__What this task involves__
Look at every line below and count those containing "rest". Answer with the number only.

Collected data:
(** The state after an event.  [handleVideoProcess] empties the list when
    it starts, installs the answer and index 0 when the analysis
    succeeds, and installs the fallback segments, leaving the index alone,
    when it fails.  The close button empties the list.  The player reports
    progress to [handleProgress].  The previous and next buttons and the
    transcript entries exist only for the segments of a list that is not
    empty. *)
Definition video_step (st : video_tab) (e : video_event) : video_tab :=
  let subs := videoSubtitles st in
  let idx := currentSubIndex st in
  let len := Z.of_nat (List.length subs) in
  match e with
  | AnalysisStarted => {| videoSubtitles := []; currentSubIndex := idx |}
  | AnalysisSucceeded answer =>
      {| videoSubtitles := answer; currentSubIndex := 0 |}
  | AnalysisFailed => {| videoSubtitles := lesson; currentSubIndex := idx |}
  | Closed => {| videoSubtitles := []; currentSubIndex := idx |}
  | Played playedSeconds =>
      {| videoSubtitles := subs;
         currentSubIndex :=
           handleProgress number number_le timeToSeconds subs idx
                          playedSeconds |}
  | PreviousClicked =>
      match subs with
      | [] => st
      | _ :: _ =>
          {| videoSubtitles := subs; currentSubIndex := previous_index idx len |}
      end
  | NextClicked =>
      match subs with
      | [] => st
      | _ :: _ =>
          {| videoSubtitles := subs; currentSubIndex := next_index idx len |}
      end
  | SegmentClicked i =>
      if (i <? List.length subs)%nat
      then {| videoSubtitles := subs; currentSubIndex := Z.of_nat i |}
      else st
  end.

(** The state after a sequence of events. *)
Definition video_run (st : video_tab) (events : list video_event) : video_tab :=
  fold_left video_step events st.

(** The event is not a failed analysis. *)
Definition not_a_failure (e : video_event) : Prop :=
  match e with
  | AnalysisFailed => False
  | _ => True
  end.

End VideoTab.




(** ** The review tab *)

Section ReviewTab.

(** [word[0].toUpperCase()] of a word that is not empty: taken as given. *)
Variable upper_initial : string -> string.

(** The badge of a recommended word, [item.word[0].toUpperCase()]: the
    empty word has no first character, and the call on [undefined] throws
    a [TypeError], here [None]. *)
Definition badge (word : string) : option string :=
  match word with
  | EmptyString => None
  | String _ _ => Some (upper_initial word)
  end.

(** The entries of a list of words, each with its badge and its word; one
    throw and nothing is rendered. *)
Fixpoint render_entries (items : list Words.row)
  : option (list (string * string)) :=
  match items with
  | [] => Some []
  | item :: rest =>
      match badge (Words.word item) with
      | None => None
      | Some b =>
          match render_entries rest with
          | None => None
          | Some entries => Some ((b, Words.word item) :: entries)
          end
      end
  end.

(** "Recommended for Review" as the review tab renders it:
    [history.slice(0, 3).map(...)]. *)
Definition render_recommended (history : list Words.row)
  : option (list (string * string)) :=
  render_entries (recommended history).

End ReviewTab.

(** The store after the empty word was saved on top of the three. *)
Definition store_with_empty_word : store :=
  snd (post_words (text_body "") 4000 4000
         (snd (run three_requests empty_store))).

(** * Properties *)

(** The row just appended is in the table. *)
Ltac in_last := apply in_or_app; right; left; reflexivity.

(** ** Rowids *)

Lemma max_rowid_ge {R} (rowid : R -> Z) (rows : list R) (r : R) :
  In r rows -> rowid r <= max_rowid rowid rows.
Proof.
  induction rows as [|x rows IH]; simpl; [tauto|].
  intros [->|Hin]; [lia|]. specialize (IH Hin). lia.
Qed.

Lemma next_rowid_fresh {R} (rowid : R -> Z) (seq : Z) (rows : list R) (r : R) :
  In r rows -> rowid r < next_rowid rowid seq rows.
Proof.
  intros Hin. apply (max_rowid_ge rowid) in Hin. unfold next_rowid. lia.
Qed.

Lemma next_rowid_above_seq {R} (rowid : R -> Z) (seq : Z) (rows : list R) :
  seq < next_rowid rowid seq rows.
Proof. unfold next_rowid. lia. Qed.

(** ** The two INSERTs *)

Lemma insert_word_some w c m us uk img t db :
  insert_word (Some w) c m us uk img t db =
  (inr {| changes := 1;
          lastInsertRowid := next_rowid Words.id (seq_words db) (words db) |},
   {| words := words db ++
        [{| Words.id := next_rowid Words.id (seq_words db) (words db);
            Words.word := w;
            Words.context_sentence := c;
            Words.meaning := m;
            Words.phonetic_us := us;
            Words.phonetic_uk := uk;
            Words.image_url := img;
            Words.created_at := Some (datetime_now t) |}];
      progress := progress db;
      seq_words := next_rowid Words.id (seq_words db) (words db);
      seq_progress := seq_progress db |}).
Proof. reflexivity. Qed.

Lemma references_word_In db i :
  references_word db (Some i) = true <->
  exists w, In w (words db) /\ Words.id w = i.
Proof.
  unfold references_word. rewrite existsb_exists.
  split; intros (w & Hin & Hw); exists w; split; auto; lia.
Qed.
(** * useSimulatedMediaQuery: rewriting width media queries of live style sheets

    A shallow embedding of the hook [useSimulatedMediaQuery] (block-editor):
    the effect scans the style sheets of the page whose [href] contains the
    host name, rewrites every [(min|max)-width:...] clause of the media
    rules found between the two marker rules, and returns a cleanup that
    puts the saved rule texts back.

    The live style sheets are a store of sheet objects addressed by their
    position in [document.styleSheets]; the DOM methods [deleteRule] and
    [insertRule] act on that store and may throw. *)

From Stdlib Require Import String Ascii ZArith Lia.
From stdpp Require Import base option list strings.
From Equations Require Import Equations.

(** ** Strings *)

Module Str.

(** [s.includes(needle)]; also what [s.match(/needle/)] decides for a
    pattern without metacharacters. *)
Fixpoint includes (s needle : string) : bool :=
  String.prefix needle s
  || match s with
     | EmptyString => false
     | String _ s' => includes s' needle
     end.

(** A string is truthy unless it is empty. *)
Definition truthy (s : string) : bool :=
  match s with
  | EmptyString => false
  | String _ _ => true
  end.

(** [lit p s]: [s] with the literal [p] consumed from its front. *)
Fixpoint lit (p s : string) : option string :=
  match p with
  | EmptyString => Some s
  | String a p' =>
      match s with
      | EmptyString => None
      | String b s' => if Ascii.eqb a b then lit p' s' else None
      end
  end.

(** No parenthesis of either kind occurs in the string. *)
Fixpoint paren_free (s : string) : bool :=
  match s with
  | EmptyString => true
  | String c s' =>
      negb (Ascii.eqb c ")") && negb (Ascii.eqb c "(") && paren_free s'
  end.

(** No opening parenthesis occurs in the string. *)
Fixpoint open_free (s : string) : bool :=
  match s with
  | EmptyString => true
  | String c s' => negb (Ascii.eqb c "(") && open_free s'
  end.

End Str.

(** ** The pattern VALID_MEDIA_QUERY_REGEX

    [/\((min|max)-width:[^\(]*?\)/g] *)

Definition ENABLED_MEDIA_QUERY : string := "(min-width:0px)".
Definition DISABLED_MEDIA_QUERY : string := "(min-width:999999px)".

Module Regex.

(** The lazy tail [[^\(]*?\)]: the shortest run of characters other than
    an opening parenthesis that is followed by a closing one.  Returns the
    text consumed, closing parenthesis included, and what follows. *)
Fixpoint lazy_tail (s : string) : option (string * string) :=
  match s with
  | EmptyString => None
  | String c s' =>
      if Ascii.eqb c ")" then Some (String c EmptyString, s')
      else if Ascii.eqb c "(" then None
      else '(m, rest) ← lazy_tail s'; Some (String c m, rest)
  end.

(** The alternation [(min|max)]. *)
Definition min_or_max (s : string) : option (string * string) :=
  match Str.lit "min" s with
  | Some t => Some ("min"%string, t)
  | None => t ← Str.lit "max" s; Some ("max"%string, t)
  end.

(** A match of the whole pattern anchored at the front of [s]: the matched
    substring and the rest of [s]. *)
Definition match_here (s : string) : option (string * string) :=
  s1 ← Str.lit "(" s;
  '(mm, s2) ← min_or_max s1;
  s3 ← Str.lit "-width:" s2;
  '(tl, rest) ← lazy_tail s3;
  Some ("(" +:+ mm +:+ "-width:" +:+ tl, rest).

(** The leftmost match in [s]: the text before it, the matched substring
    and the text after it. *)
Fixpoint exec (s : string) : option (string * string * string) :=
  match match_here s with
  | Some (m, rest) => Some (EmptyString, m, rest)
  | None =>
      match s with
      | EmptyString => None
      | String c s' => '(pre, m, rest) ← exec s'; Some (String c pre, m, rest)
      end
  end.

(** [s.match(VALID_MEDIA_QUERY_REGEX)] is not [null]. *)
Definition test (s : string) : bool := bool_decide (is_Some (exec s)).

End Regex.

(** ** String.prototype.replace with a global pattern and a callback *)

Definition inspect {A} (a : A) : {b : A | a = b} := exist _ a eq_refl.
(** * rvcodecjs: the instruction decoder (core/Decoder.js)

    A shallow embedding of the RISC-V instruction decoder: the bit-slice and
    immediate primitives, the per-opcode handlers of class [Decoder], and the
    assembly renderer.  Instruction words are kept as the source keeps them:
    binary text, most significant bit first. *)

From Stdlib Require Import ZArith String Ascii List Bool Lia.
From Stdlib Require DecimalString HexadecimalString.
Import ListNotations.
Open Scope string_scope.
Open Scope Z_scope.

(** ** Errors

    The source throws message strings (or, on [undefined.x], the engine throws
    a TypeError).  Each message is tagged by its kind. *)
Inductive error : Type :=
| InvalidOpcode     (* "Invalid opcode: ..." *)
| InvalidFunct      (* "Detected ... instruction but invalid funct.. field(s)" *)
| InvalidFence      (* "Invalid IO/Mem field" *)
| NonZeroReserved   (* "Registers rd and rs1 should be 0" *)
| ShiftOutOfRange   (* "... invalid shamt field for RV32I (out of range)" *)
| BadShtyp          (* "... shift instruction but invalid shtyp field" *)
| IsaMismatch       (* "Detected RV64x instruction but configuration ISA set to RV32I" *)
| MalformedField    (* "getBits: position error" *)
| TypeError.        (* property read on undefined, or a missing method *)

Inductive result (A : Type) : Type :=
| Ok (a : A)
| Throw (e : error).
Arguments Ok {A} a.
Arguments Throw {A} e.

Definition bind {A B} (r : result A) (k : A -> result B) : result B :=
  match r with
  | Ok a => k a
  | Throw e => Throw e
  end.

Notation "x <- r ;; k" := (bind r (fun x => k))
  (at level 61, r at next level, right associativity).

(** ** JavaScript values and built-ins used by the decoder *)

Inductive jsnum : Type :=
| Num (z : Z)
| NaN.

(** What a fragment's [asm] slot can hold: a mnemonic or register name, the
    number returned by [decImm], or [undefined]. *)
Inductive jsval : Type :=
| JUndefined
| JString (s : string)
| JNumber (n : jsnum).

Definition is_bit (c : ascii) : bool := (c =? "0")%char || (c =? "1")%char.

Fixpoint is_bin (s : string) : bool :=
  match s with
  | EmptyString => true
  | String c s' => is_bit c && is_bin s'
  end.

(** [parseInt(s, 2)] on a slice of the instruction text: the longest prefix of
    binary digits, [NaN] when there is none.  (Leading white space and a sign,
    which [parseInt] also accepts, do not occur in binary text.) *)
Fixpoint parse_digits (s : string) (acc : Z) : Z :=
  match s with
  | String c s' =>
      if (c =? "0")%char then parse_digits s' (2 * acc)
      else if (c =? "1")%char then parse_digits s' (2 * acc + 1)
      else acc
  | EmptyString => acc
  end.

__Problem solution__
8